Recent research in both Washington and Pennsylvania suggests that the number of infested leaves per shoot is a better indicator of potential damage than just percentage infested shoots. In Washington 4 to 5 infested leaves per infested shoot signals a problem, which means that a population resulting in 2 to 3 infested leaves per randomly chosen shoot should be treated.

Pennsylvania research suggests an average of 1 to 3 infested leaves per randomly selected shoot would exceed the treatment threshold. Based on the Pennsylvania research, sampling 20 shoots from each of 5 trees, 10 shoots from each of 7 trees, 5 shoots from each of 10 trees, or 2 shoots from each of 20 trees would all give accurate estimates of aphid densities. The location of the infestation is critical. For example, thresholds would be lower if the infestations are on spur shoots rather than on terminal shoots. Young, non-bearing trees should probably be treated at lower infestation levels to insure proper growth.

Management

Delayed-dormant sprays targeting several insect and mite pests are still the first step in controlling apple aphid populations. Summer control of aphid populations that exceed the treatment threshold is still most quickly achieved by insecticides. However, there is currently only a single class of pesticides generally used for aphid control (the neonicotinyls), and this is likely to lead to insecticide resistance.
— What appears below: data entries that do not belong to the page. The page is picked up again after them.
(* ===== verification/Pci.v ===== *)
(** * Pci: configuration space, bus scans, AHCI detection and the device list
    (src/drivers/pci.c, src/drivers/ahci.c, src/drivers/net/net.c)

    Port input and output, the memory-mapped AHCI registers and the network
    drivers are arguments.  The four scans share one loop in the model, which
    the source repeats. *)

From Stdlib Require Import ZArith Lia String.
From stdpp Require Import base numbers list option strings.
From S2P Require Import Prelude.
Open Scope Z_scope.

Definition PCI_CONFIG_ADDRESS : Z := 0xCF8.
Definition PCI_CONFIG_DATA : Z := 0xCFC.

(** The word written to the address port. *)
Definition pci_address (bus device function offset : Z) : Z :=
  u32 (Z.lor (Z.lor (Z.lor (Z.lor (Z.shiftl 1 31) (Z.shiftl bus 16)) (Z.shiftl device 11))
         (Z.shiftl function 8)) (Z.land offset 0xFC)).

Section pci.
Context {X : Type} `{Console X}.
Context (outl : Z → Z → comp X unit) (inl : Z → comp X Z).

Definition pci_read_config_dword (bus device function offset : Z) : comp X Z :=
  outl PCI_CONFIG_ADDRESS (pci_address (u8 bus) (u8 device) (u8 function) (u8 offset));;
  inl PCI_CONFIG_DATA.
Definition pci_write_config_dword (bus device function offset value : Z) : comp X unit :=
  outl PCI_CONFIG_ADDRESS (pci_address (u8 bus) (u8 device) (u8 function) (u8 offset));;
  outl PCI_CONFIG_DATA (u32 value).

(** The loop of the scans: every function present on every device present;
    the visitor gets the id and class words and may end the scan. *)
Definition pci_scan {R} (visit : Z → Z → Z → Z → Z → comp X (option R)) : comp X (option R) :=
  for_range 0 256 (λ bus,
    for_range 0 32 (λ device,
      vendor_dev ← pci_read_config_dword bus device 0 0x00;
      if Z.land vendor_dev 0xFFFF =? 0xFFFF then mret None
      else
        header ← pci_read_config_dword bus device 0 0x0C;
        let header_type := Z.land (Z.shiftr header 16) 0xFF in
        let max_func := if negb (Z.land header_type 0x80 =? 0) then 8 else 1 in
        for_range 0 max_func (λ function,
          id ← pci_read_config_dword bus device function 0x00;
          if Z.land id 0xFFFF =? 0xFFFF then mret None
          else
            cls ← pci_read_config_dword bus device function 0x08;
            visit bus device function id cls))).

Definition class_code (cls : Z) : Z := Z.land (Z.shiftr cls 24) 0xFF.
Definition subclass (cls : Z) : Z := Z.land (Z.shiftr cls 16) 0xFF.
Definition prog_if (cls : Z) : Z := Z.land (Z.shiftr cls 8) 0xFF.
Definition vendor_id (id : Z) : Z := Z.land id 0xFFFF.
Definition device_id (id : Z) : Z := Z.land (Z.shiftr id 16) 0xFFFF.

(** Four upper-case hexadecimal digits. *)
Definition print_hex16 (v : Z) : comp X unit :=
  for_each 0 4 (λ k, print_char (hex_digit (Z.shiftr v (12 - 4 * k)))).

(** " bus B dev D func F [vid=VVVV did=DDDD] ->" *)
Definition print_location (head : string) (bus device function id : Z) : comp X unit :=
  print_string head;;
  kprint_dec bus;;
  print_string " dev ";;
  kprint_dec device;;
  print_string " func ";;
  kprint_dec function;;
  print_string " [vid=";;
  print_hex16 (vendor_id id);;
  print_string " did=";;
  print_hex16 (device_id id);;
  print_string "] ->".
Non-insecticidal approaches to tree fruit IPM, such as mating disruption, may help reduce the need for insecticide-based management of apple aphid. Reduced reliance on insecticides for control of other pests will help create a favorable environment for natural enemies and improve the efficacy of biological controls. Growers should pay closer attention to nitrogen fertility and water management to reduce shoot growth and set terminal buds early in the growing season.